TARGETED ONCOLOGY: This test appears to be offered free for patients. How is it that the MMRF is able to offer this test for free?
Cho: The MMRF is the sponsor of this protocol, and we have committed substantial funds in order to provide these tests to the patient free of charge. We’re covering the cost as part of the research program.
TARGETED ONCOLOGY: Tell us more about the CureCloud assay. What method of sequencing does it use and what is it looking for? What does this mean for CureCloud and the future of liquid biopsies for multiple myeloma in clinical practice?

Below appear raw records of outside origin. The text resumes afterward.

(* ===== verification/SmsFilter.v ===== *)
(** The SMS traffic filters (src/sms.c): texts to the modem's own number are
    taken off the wire and run as commands, cell broadcasts are copied into
    the store, stuck messages of the baseband are hidden from the host and
    fetched. They work on the store of Sms.v. *)

From stdpp Require Import base list numbers option strings.
From Stdlib Require Import ZArith Lia.
From S2P Require Import Prelude Libc Eff Qmi Gsm7 Pdu Sms.

Definition FROM_DSP : Z := 0.
Definition FROM_HOST : Z := 1.

(** What a filter sees of the outside: the store's environment, the answer
    the baseband gives to a request (none: the descriptor never became
    readable), the USB suspend state, two settings, and the contents of the
    memory malloc(3) returns. *)
Record filter_env := {
  f_sms : sms_env;
  f_reply : list Z -> option (list Z);
  f_suspended : bool;
  f_sms_logging : bool;
  f_call_simulation : bool;
  f_heap_msg : message_data;
  f_heap_160 : list Z
}.

(** * Packets *)

(** struct sms_received_ack *)
Definition ack_packet (tid : Z) : list Z :=
  enc_qmux (wms_qmux 0x0018) ++
  enc_qmi {| ctlid := 0x02; transaction_id := tid; msgid := WMS_RAW_SEND; qmi_length := 0x000c |} ++
  enc_result {| result_code_type := TLV_QMI_RESULT; generic_result_size := 4;
                result := 0x00; response := 0x00 |} ++
  le 1 0x01 ++ le 2 0x0002 ++ le 2 0x0021.

Definition wms_request_qmux (packet_len instance : Z) : qmux_packet :=
  {| version := 0x01; packet_length := packet_len; control := 0x00; service := 0x05;
     instance_id := instance |}.

(** struct sms_delete_request *)
Definition delete_request (instance tid message_id : Z) : list Z :=
  enc_qmux (wms_request_qmux 0x1b instance) ++
  enc_qmi {| ctlid := 0x00; transaction_id := tid; msgid := WMS_DELETE; qmi_length := 0x0f |} ++
  le 1 0x12 ++ le 2 0x01 ++ le 1 0x01 ++
  le 1 0x10 ++ le 2 0x04 ++ le 4 message_id ++
  le 1 0x01 ++ le 2 0x01 ++ le 1 0x01.

(** struct sms_get_message_by_id *)
Definition read_request (instance tid message_id : Z) : list Z :=
  enc_qmux (wms_request_qmux 0x18 instance) ++
  enc_qmi {| ctlid := 0x00; transaction_id := tid; msgid := WMS_READ_MESSAGE; qmi_length := 0x0c |} ++
  le 1 0x10 ++ le 2 0x01 ++ le 1 0x01 ++
  le 1 0x01 ++ le 2 0x05 ++ le 1 0x01 ++ le 4 message_id.

(** * Layout of struct outgoing_sms_packet *)

Definition OUT_MIN_LEN : Z := 32.     (* sizeof (194) less MAX_MESSAGE_SIZE + 2 *)
Definition OUT_PDU_TYPE : Z := 20.
Definition OUT_TARGET_SZ : Z := 22.
Definition OUT_NUMBER : Z := 23.
Definition OUT_CONTENT_SZ : Z := 33.
Definition OUT_NODATE_CONTENT_SZ : Z := 32.

Section Filters.
Variable env : filter_env.
Variable adspfd usbfd : Z.

(** [add_message_to_queue] (helpers.c) *)
Definition add_message_to_queue (text : list Z) (len : Z) : MS unit :=
  if len <=? 0 then ret tt
  else if f_call_simulation env then emit (AddVoiceMessage (take (Z.to_nat len) text))
  else add_sms_to_queue text len.

Definition inject_message (message_id : Z) : MS unit :=
  add_message_to_queue (zs "Hello world!" ++ [0]) 12.

Definition hello_text : list Z :=
  zs "Hi!" ++ 10 :: zs "Welcome to your (nearly) free modem" ++ 10 :: zs "Send " ++
  34 :: zs "help" ++ 34 :: zs " in this chat to get a list of commands you can run".
(** [clear_ifrst_boot_flag] is the settings' (Config.v). *)
Definition send_hello_world : MS unit :=
  do* '(message, _) := lift (snprintf (f_heap_160 env) 160 hello_text) in
  do* n := lift (strlen message) in
  add_message_to_queue message n.

(** * Texts from the host to the modem *)

Definition send_outgoing_msg_ack (tid message_id : Z) : MS Z :=
  emit (Write usbfd (ack_packet tid)) ;>
  ret (e_write (f_sms env) usbfd (ack_packet tid)).

(** The text of a submit PDU, by the kind of PDU. *)
Definition intercepted_text (bytes : list Z) : cres (list Z) :=
  let* pdu_type := rd bytes OUT_PDU_TYPE in
  let output := replicate 160 0 in
  if 0x11 <=? pdu_type then
    let* elements := rd bytes OUT_CONTENT_SZ in
    let* '(_, out) := gsm7_to_ascii (drop (Z.to_nat (OUT_CONTENT_SZ + 1)) bytes) elements output 0 in
    Ret out
  else if pdu_type =? 0x01 then
    let* elements := rd bytes OUT_NODATE_CONTENT_SZ in
    let* '(_, out) :=
      gsm7_to_ascii (drop (Z.to_nat (OUT_NODATE_CONTENT_SZ + 1)) bytes) elements output 0 in
    Ret out
  else Ret output.

Definition intercept_and_parse (bytes : list Z) (len : Z) : MS unit :=
  if len <? OUT_MIN_LEN then ret tt
  else
    do* output := lift (intercepted_text bytes) in
    do* tid := lift (rd16 bytes 7) in
    send_outgoing_msg_ack tid 0x0000 ;>
    emit (ParseCommand output).

(** The reads and conversions done for the log line. *)
Definition log_message_contents (source : Z) (bytes : list Z) (len : Z) : MS unit :=
  if source =? FROM_HOST then
    if len <? OUT_MIN_LEN then ret tt
    else
      do* sz := lift (rd bytes OUT_TARGET_SZ) in
      do* _ := lift (decode_phone_number (drop (Z.to_nat OUT_NUMBER) bytes) sz
                       (replicate 127 0) (replicate 128 0)) in
      do* pdu_type := lift (rd bytes OUT_PDU_TYPE) in
      let text_at k :=
        do* n := lift (strlen (drop (Z.to_nat (k + 1)) bytes)) in
        do* _ := lift (gsm7_to_ascii (drop (Z.to_nat (k + 1)) bytes) n (replicate 160 0) 0) in
        ret tt in
      if 0x11 <=? pdu_type then text_at OUT_CONTENT_SZ
      else if pdu_type =? 0x01 then text_at OUT_NODATE_CONTENT_SZ
      else ret tt
  else if source =? FROM_DSP then
    do* _ := lift (pdu_decode bytes len (f_heap_msg env) 0) in ret tt
  else ret tt.

Definition our_phone : list Z := [0x91; 0x22; 0x33; 0x44; 0x55; 0x66; 0x77].
Definition cb_phone : list Z := [0x91; 0x22; 0x33; 0x44; 0x55; 0x66; 0x78].

(** The two halves of [check_wms_message]: a text for one of the modem's numbers
    is intercepted, and any text is logged. *)
Definition intercept_ours (bytes : list Z) (len : Z) : MS Z :=
  do* number := lift (rdn bytes OUT_NUMBER 7) in
  let for_us := bool_decide (number = our_phone) || bool_decide (number = cb_phone) in
  when for_us (intercept_and_parse bytes len) ;>
  ret (if for_us then 1 else 0).
Definition log_text (source : Z) (bytes : list Z) (len : Z) : MS unit :=
  do* msgid := lift (rd16 bytes 9) in
  when (f_sms_logging env && ((msgid =? WMS_READ_MESSAGE) || (msgid =? WMS_RAW_SEND)))
    (log_message_contents source bytes len).
Definition check_wms_message (source : Z) (bytes : list Z) (len : Z) : MS Z :=
  if len <? OUT_MIN_LEN then ret 0
  else
    do* needs_rerouting := intercept_ours bytes len in
    log_text source bytes len ;>
    ret needs_rerouting.

(** * Indications while the host sleeps *)

Definition SZ_INDICATION : Z := 29.

Definition check_wms_indication_message (bytes : list Z) (len : Z) : MS Z :=
  if len <? SZ_INDICATION then ret 0
  else
    do* msgid := lift (rd16 bytes 9) in
    if (msgid =? WMS_EVENT_REPORT) && f_suspended env then
      emit PulseRingIn ;>
      set_pending_notification_source MSG_EXTERNAL ;>
      set_notif_pending true ;>
      emit (HostNotified true) ;>
      ret 1
    else ret 0.

(** * Stuck messages of the baseband *)

Definition SZ_RAW_SMS : Z := 23.

Definition parse_and_forward_adsp_message (bytes : list Z) (len : Z) : MS Z :=
  if len <? SZ_RAW_SMS then ret (- EINVAL)
  else
    do* msgid := lift (rd16 bytes 9) in
    if negb (msgid =? WMS_READ_MESSAGE) then ret (- EINVAL)
    else
      do* '(code, out, dcs) := lift (pdu_decode bytes len (f_heap_msg env) 0) in
      if code <? 0 then ret (- EINVAL)
      else
        do* phone := lift (cstr (md_phone_number out)) in
        do* '(message, sztmp) := lift (snprintf (f_heap_160 env) 160
          (zs "Stuck message from " ++ phone ++ [58; 10] ++ zs "--------" ++ [10])) in
        add_sms_to_queue message sztmp ;>
        do* message := lift (memset message 0 160) in
        if negb (dcs =? 0) then
          add_raw_sms_to_queue message sztmp dcs true ;>
          ret 0
        else
          do* text := lift (cstr (md_message out)) in
          do* '(message, sztmp) := lift (snprintf message 160 text) in
          add_sms_to_queue message sztmp ;>
          ret 0.

(** A request to the baseband and its answer; write(2) returning 0 is the one
    error noticed. *)
Definition adsp_request (request : list Z) : MS (option (list Z)) :=
  emit (Write adspfd request) ;>
  if e_write (f_sms env) adspfd request =? 0 then ret None
  else ret (match f_reply env request with
            | Some [] => None
            | answer => answer
            end).

Definition request_message_delete (instance tid message_id : Z) : MS Z :=
  do* answer := adsp_request (delete_request instance tid message_id) in
  ret (match answer with Some _ => 0 | None => - EINVAL end).

Definition request_read_adsp_message (instance tid message_id : Z) : MS Z :=
  do* answer := adsp_request (read_request instance tid message_id) in
  match answer with
  | Some buf => parse_and_forward_adsp_message buf (zlen buf)
  | None => ret (- EINVAL)
  end.

(** Offsets in struct sms_list_all_resp. *)
Definition LIST_COUNT : Z := 23.
Definition LIST_DATA : Z := 27.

Cho: The CureCloud assay is the first liquid biopsy for multiple myeloma. It is a CLIA [Clinical Laboratory Improvement Amendments]–certified assay that was developed in collaboration with our colleagues at the Broad Institute. This is a cell-free DNA assay, so DNA that was released by cells, including cancer cells, is isolated from the peripheral blood, and those pieces of DNA are sequenced using probes that are specific to 70 common cancer-associated genes. These probes will provide sufficient depth of sequencing that we will be able to [identify] mutations, with confidence, if they are present in some of the genes that are detected.
The raw data from this assay are sent to our colleagues at the Dana-Farber Cancer Institute in the Department of Molecular Pathology. These data are interpreted so that a report can be generated detailing the specific mutations detected in these specific cancer-associated genes. This is a first-of-its-kind liquid biopsy specifically tailored for multiple myeloma that will return this important information to the patients and their treating physicians.
TARGETED ONCOLOGY: What can you tell other physicians about why their patients should participate in CureCloud?
Cho: We’re trying to return what we’ve learned to the patients. In previous studies, such as the CoMMpass study (NCT01454297), which enrolled over 1000 newly diagnosed patients with multiple myeloma, we learned an enormous amount about the genomics of multiple myeloma. We learned how it drives the disease, and in particular, we discovered that certain genes, which are commonly mutated in other cancers, are commonly mutated in multiple myeloma as well.
We wanted to be able to provide this information to patients, even if they’re not being treated at an academic medical center or in a big, academic multiple myeloma program. So this is for patients who are being treated by community physicians who don’t necessarily have access to this cutting-edge technology.
We are bringing the discoveries that we made in the laboratory directly to patients so they can learn more about their disease and so they can have more informed, data-driven discussions with their providers about treatment decisions.
Ghobrial: In general, patients with multiple myeloma want to know what their underlying genetics are. They want to know what is going on with them so that they can have a better sense of which treatment option would be best for them.
Currently, we do [tests] on the bone marrow biopsy. CureCloud is taking it to the next step with liquid biopsy. It’s much easier for patients compared with bone marrow biopsy, and it’s taking it to something called next-generation sequencing. Instead of looking at the big pieces of chromosomes with FISH [fluorescence in situ hybridization] and cytogenetics, we now can truly look at specific mutations and copy number alterations and make better decisions for patients based [on data]. That’s the power of CureCloud, taking it to the next step of precision medicine.
TARGETED ONCOLOGY: Once enough data have been received, how can patients and physicians access and use the aggregated data sets?
Cho: When patients enroll in this study, [they’re given access to] a personal web portal. In addition, the physician who signs the order form for the liquid biopsy has access to a physician portal. The data that are generated by the biopsy are made available to the treating physician through that portal. The patients also receive an interpreted report from My Gene Counsel. These will all be dynamic documents. In the future, as more information is added to CureCloud, we will be able to provide overview information about patients who are participating in CureCloud.